[Stored items]
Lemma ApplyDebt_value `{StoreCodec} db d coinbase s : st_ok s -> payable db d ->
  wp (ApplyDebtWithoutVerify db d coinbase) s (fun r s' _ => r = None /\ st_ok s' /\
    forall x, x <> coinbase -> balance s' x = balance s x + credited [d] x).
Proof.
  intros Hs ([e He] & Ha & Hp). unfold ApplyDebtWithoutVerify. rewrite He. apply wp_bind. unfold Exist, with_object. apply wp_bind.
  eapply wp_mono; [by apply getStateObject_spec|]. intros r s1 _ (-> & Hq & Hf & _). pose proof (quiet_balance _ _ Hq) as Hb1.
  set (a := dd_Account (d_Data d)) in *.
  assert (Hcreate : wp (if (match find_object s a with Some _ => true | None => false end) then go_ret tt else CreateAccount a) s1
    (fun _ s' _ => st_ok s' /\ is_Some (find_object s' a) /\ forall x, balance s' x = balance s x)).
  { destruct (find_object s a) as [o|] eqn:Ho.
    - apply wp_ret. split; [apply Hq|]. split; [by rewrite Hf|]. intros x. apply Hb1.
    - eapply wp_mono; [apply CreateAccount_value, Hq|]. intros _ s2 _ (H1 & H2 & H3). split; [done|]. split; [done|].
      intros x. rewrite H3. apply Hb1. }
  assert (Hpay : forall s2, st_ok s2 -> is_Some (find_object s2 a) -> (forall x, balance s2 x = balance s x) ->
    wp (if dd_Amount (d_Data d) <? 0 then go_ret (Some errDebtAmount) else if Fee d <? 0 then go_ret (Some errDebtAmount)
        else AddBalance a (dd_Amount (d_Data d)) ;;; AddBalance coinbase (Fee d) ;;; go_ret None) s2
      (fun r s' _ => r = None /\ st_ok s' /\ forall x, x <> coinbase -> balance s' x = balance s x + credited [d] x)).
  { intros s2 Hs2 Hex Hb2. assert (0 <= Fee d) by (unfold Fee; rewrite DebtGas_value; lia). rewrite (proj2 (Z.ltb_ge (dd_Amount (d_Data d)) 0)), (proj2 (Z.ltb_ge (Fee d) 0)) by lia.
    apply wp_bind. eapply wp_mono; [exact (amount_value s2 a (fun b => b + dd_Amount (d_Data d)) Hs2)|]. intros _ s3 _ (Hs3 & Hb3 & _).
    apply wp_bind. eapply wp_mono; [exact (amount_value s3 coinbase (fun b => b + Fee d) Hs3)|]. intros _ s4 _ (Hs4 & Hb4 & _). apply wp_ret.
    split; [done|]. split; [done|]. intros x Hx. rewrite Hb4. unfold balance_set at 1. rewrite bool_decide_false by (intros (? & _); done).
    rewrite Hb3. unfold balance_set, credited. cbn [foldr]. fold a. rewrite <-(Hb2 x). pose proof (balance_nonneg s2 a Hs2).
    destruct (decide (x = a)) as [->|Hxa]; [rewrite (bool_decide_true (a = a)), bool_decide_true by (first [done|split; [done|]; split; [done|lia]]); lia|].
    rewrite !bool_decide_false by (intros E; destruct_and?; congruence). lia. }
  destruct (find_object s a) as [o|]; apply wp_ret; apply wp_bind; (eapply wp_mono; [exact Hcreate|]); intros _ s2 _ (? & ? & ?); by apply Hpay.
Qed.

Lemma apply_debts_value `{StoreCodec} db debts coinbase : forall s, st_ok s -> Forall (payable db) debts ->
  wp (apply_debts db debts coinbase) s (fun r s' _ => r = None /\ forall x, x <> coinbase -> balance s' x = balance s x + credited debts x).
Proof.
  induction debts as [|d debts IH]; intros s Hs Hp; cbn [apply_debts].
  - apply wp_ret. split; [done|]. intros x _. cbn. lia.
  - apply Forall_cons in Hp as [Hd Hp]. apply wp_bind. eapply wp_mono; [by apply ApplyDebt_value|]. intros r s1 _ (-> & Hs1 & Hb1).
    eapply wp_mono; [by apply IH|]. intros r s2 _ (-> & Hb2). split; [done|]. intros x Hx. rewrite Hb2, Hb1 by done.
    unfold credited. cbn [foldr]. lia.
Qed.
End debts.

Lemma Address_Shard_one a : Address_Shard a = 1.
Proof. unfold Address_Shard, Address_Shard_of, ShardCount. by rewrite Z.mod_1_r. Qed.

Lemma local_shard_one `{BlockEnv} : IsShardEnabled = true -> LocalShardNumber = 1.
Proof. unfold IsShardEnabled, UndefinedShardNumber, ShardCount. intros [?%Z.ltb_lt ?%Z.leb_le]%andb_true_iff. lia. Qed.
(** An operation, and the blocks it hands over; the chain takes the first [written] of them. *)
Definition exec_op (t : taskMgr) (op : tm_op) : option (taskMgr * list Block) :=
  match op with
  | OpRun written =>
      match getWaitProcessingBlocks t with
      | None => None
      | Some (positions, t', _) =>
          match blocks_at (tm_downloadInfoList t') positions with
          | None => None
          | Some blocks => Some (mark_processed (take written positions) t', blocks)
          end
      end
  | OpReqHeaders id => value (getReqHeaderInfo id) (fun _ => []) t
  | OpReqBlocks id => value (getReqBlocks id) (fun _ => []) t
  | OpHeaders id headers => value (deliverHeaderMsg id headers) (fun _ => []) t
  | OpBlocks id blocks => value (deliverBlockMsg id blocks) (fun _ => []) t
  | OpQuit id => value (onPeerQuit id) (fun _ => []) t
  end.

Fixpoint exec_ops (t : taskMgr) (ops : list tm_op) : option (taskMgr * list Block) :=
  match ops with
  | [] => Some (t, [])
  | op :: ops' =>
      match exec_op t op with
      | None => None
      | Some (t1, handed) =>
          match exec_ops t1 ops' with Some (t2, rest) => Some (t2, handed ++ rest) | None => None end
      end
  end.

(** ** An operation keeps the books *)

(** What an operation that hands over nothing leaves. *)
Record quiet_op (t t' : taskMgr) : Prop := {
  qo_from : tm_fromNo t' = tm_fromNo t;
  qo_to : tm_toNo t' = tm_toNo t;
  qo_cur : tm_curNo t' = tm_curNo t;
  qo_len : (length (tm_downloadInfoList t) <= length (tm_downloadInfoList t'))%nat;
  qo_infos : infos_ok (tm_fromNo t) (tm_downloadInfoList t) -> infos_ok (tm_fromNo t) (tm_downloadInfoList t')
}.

WHAT NEEDS TO BE DONE:
All the entries above need to be reproduced exactly.

REPLY TO THE EXERCISE:
Lemma ApplyDebt_value `{StoreCodec} db d coinbase s : st_ok s -> payable db d ->
  wp (ApplyDebtWithoutVerify db d coinbase) s (fun r s' _ => r = None /\ st_ok s' /\
    forall x, x <> coinbase -> balance s' x = balance s x + credited [d] x).
Proof.
  intros Hs ([e He] & Ha & Hp). unfold ApplyDebtWithoutVerify. rewrite He. apply wp_bind. unfold Exist, with_object. apply wp_bind.
  eapply wp_mono; [by apply getStateObject_spec|]. intros r s1 _ (-> & Hq & Hf & _). pose proof (quiet_balance _ _ Hq) as Hb1.
  set (a := dd_Account (d_Data d)) in *.
  assert (Hcreate : wp (if (match find_object s a with Some _ => true | None => false end) then go_ret tt else CreateAccount a) s1
    (fun _ s' _ => st_ok s' /\ is_Some (find_object s' a) /\ forall x, balance s' x = balance s x)).
  { destruct (find_object s a) as [o|] eqn:Ho.
    - apply wp_ret. split; [apply Hq|]. split; [by rewrite Hf|]. intros x. apply Hb1.
    - eapply wp_mono; [apply CreateAccount_value, Hq|]. intros _ s2 _ (H1 & H2 & H3). split; [done|]. split; [done|].
      intros x. rewrite H3. apply Hb1. }
  assert (Hpay : forall s2, st_ok s2 -> is_Some (find_object s2 a) -> (forall x, balance s2 x = balance s x) ->
    wp (if dd_Amount (d_Data d) <? 0 then go_ret (Some errDebtAmount) else if Fee d <? 0 then go_ret (Some errDebtAmount)
        else AddBalance a (dd_Amount (d_Data d)) ;;; AddBalance coinbase (Fee d) ;;; go_ret None) s2
      (fun r s' _ => r = None /\ st_ok s' /\ forall x, x <> coinbase -> balance s' x = balance s x + credited [d] x)).
  { intros s2 Hs2 Hex Hb2. assert (0 <= Fee d) by (unfold Fee; rewrite DebtGas_value; lia). rewrite (proj2 (Z.ltb_ge (dd_Amount (d_Data d)) 0)), (proj2 (Z.ltb_ge (Fee d) 0)) by lia.
    apply wp_bind. eapply wp_mono; [exact (amount_value s2 a (fun b => b + dd_Amount (d_Data d)) Hs2)|]. intros _ s3 _ (Hs3 & Hb3 & _).
    apply wp_bind. eapply wp_mono; [exact (amount_value s3 coinbase (fun b => b + Fee d) Hs3)|]. intros _ s4 _ (Hs4 & Hb4 & _). apply wp_ret.
    split; [done|]. split; [done|]. intros x Hx. rewrite Hb4. unfold balance_set at 1. rewrite bool_decide_false by (intros (? & _); done).
    rewrite Hb3. unfold balance_set, credited. cbn [foldr]. fold a. rewrite <-(Hb2 x). pose proof (balance_nonneg s2 a Hs2).
    destruct (decide (x = a)) as [->|Hxa]; [rewrite (bool_decide_true (a = a)), bool_decide_true by (first [done|split; [done|]; split; [done|lia]]); lia|].
    rewrite !bool_decide_false by (intros E; destruct_and?; congruence). lia. }
  destruct (find_object s a) as [o|]; apply wp_ret; apply wp_bind; (eapply wp_mono; [exact Hcreate|]); intros _ s2 _ (? & ? & ?); by apply Hpay.
Qed.

Lemma apply_debts_value `{StoreCodec} db debts coinbase : forall s, st_ok s -> Forall (payable db) debts ->
  wp (apply_debts db debts coinbase) s (fun r s' _ => r = None /\ forall x, x <> coinbase -> balance s' x = balance s x + credited debts x).
Proof.
  induction debts as [|d debts IH]; intros s Hs Hp; cbn [apply_debts].
  - apply wp_ret. split; [done|]. intros x _. cbn. lia.
  - apply Forall_cons in Hp as [Hd Hp]. apply wp_bind. eapply wp_mono; [by apply ApplyDebt_value|]. intros r s1 _ (-> & Hs1 & Hb1).
    eapply wp_mono; [by apply IH|]. intros r s2 _ (-> & Hb2). split; [done|]. intros x Hx. rewrite Hb2, Hb1 by done.
    unfold credited. cbn [foldr]. lia.
Qed.
End debts.

Lemma Address_Shard_one a : Address_Shard a = 1.
Proof. unfold Address_Shard, Address_Shard_of, ShardCount. by rewrite Z.mod_1_r. Qed.

Lemma local_shard_one `{BlockEnv} : IsShardEnabled = true -> LocalShardNumber = 1.
Proof. unfold IsShardEnabled, UndefinedShardNumber, ShardCount. intros [?%Z.ltb_lt ?%Z.leb_le]%andb_true_iff. lia. Qed.
(** An operation, and the blocks it hands over; the chain takes the first [written] of them. *)
Definition exec_op (t : taskMgr) (op : tm_op) : option (taskMgr * list Block) :=
  match op with
  | OpRun written =>
      match getWaitProcessingBlocks t with
      | None => None
      | Some (positions, t', _) =>
          match blocks_at (tm_downloadInfoList t') positions with
          | None => None
          | Some blocks => Some (mark_processed (take written positions) t', blocks)
          end
      end
  | OpReqHeaders id => value (getReqHeaderInfo id) (fun _ => []) t
  | OpReqBlocks id => value (getReqBlocks id) (fun _ => []) t
  | OpHeaders id headers => value (deliverHeaderMsg id headers) (fun _ => []) t
  | OpBlocks id blocks => value (deliverBlockMsg id blocks) (fun _ => []) t
  | OpQuit id => value (onPeerQuit id) (fun _ => []) t
  end.

Fixpoint exec_ops (t : taskMgr) (ops : list tm_op) : option (taskMgr * list Block) :=
  match ops with
  | [] => Some (t, [])
  | op :: ops' =>
      match exec_op t op with
      | None => None
      | Some (t1, handed) =>
          match exec_ops t1 ops' with Some (t2, rest) => Some (t2, handed ++ rest) | None => None end
      end
  end.

(** ** An operation keeps the books *)

(** What an operation that hands over nothing leaves. *)
Record quiet_op (t t' : taskMgr) : Prop := {
  qo_from : tm_fromNo t' = tm_fromNo t;
  qo_to : tm_toNo t' = tm_toNo t;
  qo_cur : tm_curNo t' = tm_curNo t;
  qo_len : (length (tm_downloadInfoList t) <= length (tm_downloadInfoList t'))%nat;
  qo_infos : infos_ok (tm_fromNo t) (tm_downloadInfoList t) -> infos_ok (tm_fromNo t) (tm_downloadInfoList t')
}.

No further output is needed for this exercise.